Look below for lines that hold the string "BSetLimits" and copy each one.
[RECORDS — start]
(** One abstract step with its result code.  With [mem], no allocation fails; without,
    the step may also fail for lack of memory and then leaves the namespace alone. *)
Inductive astep (mem : bool) (a : abroker) : bop -> Z -> abroker -> Prop :=
| a_declare_queue v n f :
    a_queues a !! akey v n = None -> astep mem a (BDeclareQueue v n f) 0 (set_queue (akey v n) (new_aqueue f) a)
| a_declare_queue_fails v n f : mem = false -> a_queues a !! akey v n = None -> astep mem a (BDeclareQueue v n f) (-1) a
| a_redeclare_queue v n f q :
    a_queues a !! akey v n = Some q -> astep mem a (BDeclareQueue v n f) (if aq_flags q =? f then 0 else -2) a
| a_declare_exchange v n t f :
    a_exchanges a !! akey v n = None ->
    astep mem a (BDeclareExchange v n t f) 0 (ABroker (a_queues a) (<[akey v n := (t, f)]> (a_exchanges a)) (a_bindings a))
| a_declare_exchange_fails v n t f : mem = false -> a_exchanges a !! akey v n = None -> astep mem a (BDeclareExchange v n t f) (-1) a
| a_redeclare_exchange v n t f tf :
    a_exchanges a !! akey v n = Some tf ->
    astep mem a (BDeclareExchange v n t f) (if bool_decide (tf = (t, f)) then 0 else -2) a
| a_bind v q x rk :
    is_Some (a_exchanges a !! akey v x) -> is_Some (a_queues a !! akey v q) ->
    astep mem a (BBind v q x rk) 0
      (ABroker (a_queues a) (a_exchanges a) ({[ (akey v x, default [] rk, akey v q) ]} ∪ a_bindings a))
| a_bind_fails v q x rk :
    mem = false -> is_Some (a_exchanges a !! akey v x) -> is_Some (a_queues a !! akey v q) -> astep mem a (BBind v q x rk) (-1) a
| a_bind_missing v q x rk :
    a_exchanges a !! akey v x = None \/ a_queues a !! akey v q = None -> astep mem a (BBind v q x rk) (-1) a
| a_delete_missing v n iu ie : a_queues a !! akey v n = None -> astep mem a (BDeleteQueue v n iu ie) (-1) a
| a_delete_in_use v n ie q :
    a_queues a !! akey v n = Some q -> 0 < aq_consumers q -> astep mem a (BDeleteQueue v n true ie) (-2) a
| a_delete_not_empty v n iu q :
    a_queues a !! akey v n = Some q -> (iu = true -> aq_consumers q <= 0) -> 0 < aq_depth q -> astep mem a (BDeleteQueue v n iu true) (-3) a
| a_delete v n iu ie q :
    a_queues a !! akey v n = Some q -> (iu = true -> aq_consumers q <= 0) -> (ie = true -> aq_depth q <= 0) ->
    astep mem a (BDeleteQueue v n iu ie) 0
      (ABroker (delete (akey v n) (a_queues a)) (a_exchanges a) (drop_bindings (akey v n) (a_bindings a)))
| a_set_limits_missing v n ml mb ov : a_queues a !! akey v n = None -> astep mem a (BSetLimits v n ml mb ov) (-1) a
| a_set_dead_letter_missing v n dlx rk : a_queues a !! akey v n = None -> astep mem a (BSetDeadLetter v n dlx rk) (-1) a
| a_set_limits v n ml mb ov q :
    a_queues a !! akey v n = Some q ->
    astep mem a (BSetLimits v n ml mb ov) 0 (set_queue (akey v n) (q <| aq_limits := (ml, mb, ov) |>) a)
| a_set_dead_letter v n dlx rk q d r :
    a_queues a !! akey v n = Some q -> copied mem dlx d -> copied mem rk r ->
    astep mem a (BSetDeadLetter v n dlx rk) 0 (set_queue (akey v n) (q <| aq_dead_letter := (d, r) |>) a)
| a_publish v x rk b rc ts qs :
    NoDup ts -> (forall k, k ∈ ts -> a_target a v (default [] x) (default [] rk) k) ->
    (mem = true -> forall k, a_target a v (default [] x) (default [] rk) k -> k ∈ ts) -> publish_result mem (length ts) rc ->
    (forall k, (fun q => q <| aq_depth := 0 |>) <$> qs !! k = (fun q => q <| aq_depth := 0 |>) <$> a_queues a !! k) ->
    astep mem a (BPublish v x rk b) rc (ABroker qs (a_exchanges a) (a_bindings a)).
[RECORDS — finish]
**RESPONSE AREA:**
| a_set_limits_missing v n ml mb ov : a_queues a !! akey v n = None -> astep mem a (BSetLimits v n ml mb ov) (-1) a
    astep mem a (BSetLimits v n ml mb ov) 0 (set_queue (akey v n) (q <| aq_limits := (ml, mb, ov) |>) a)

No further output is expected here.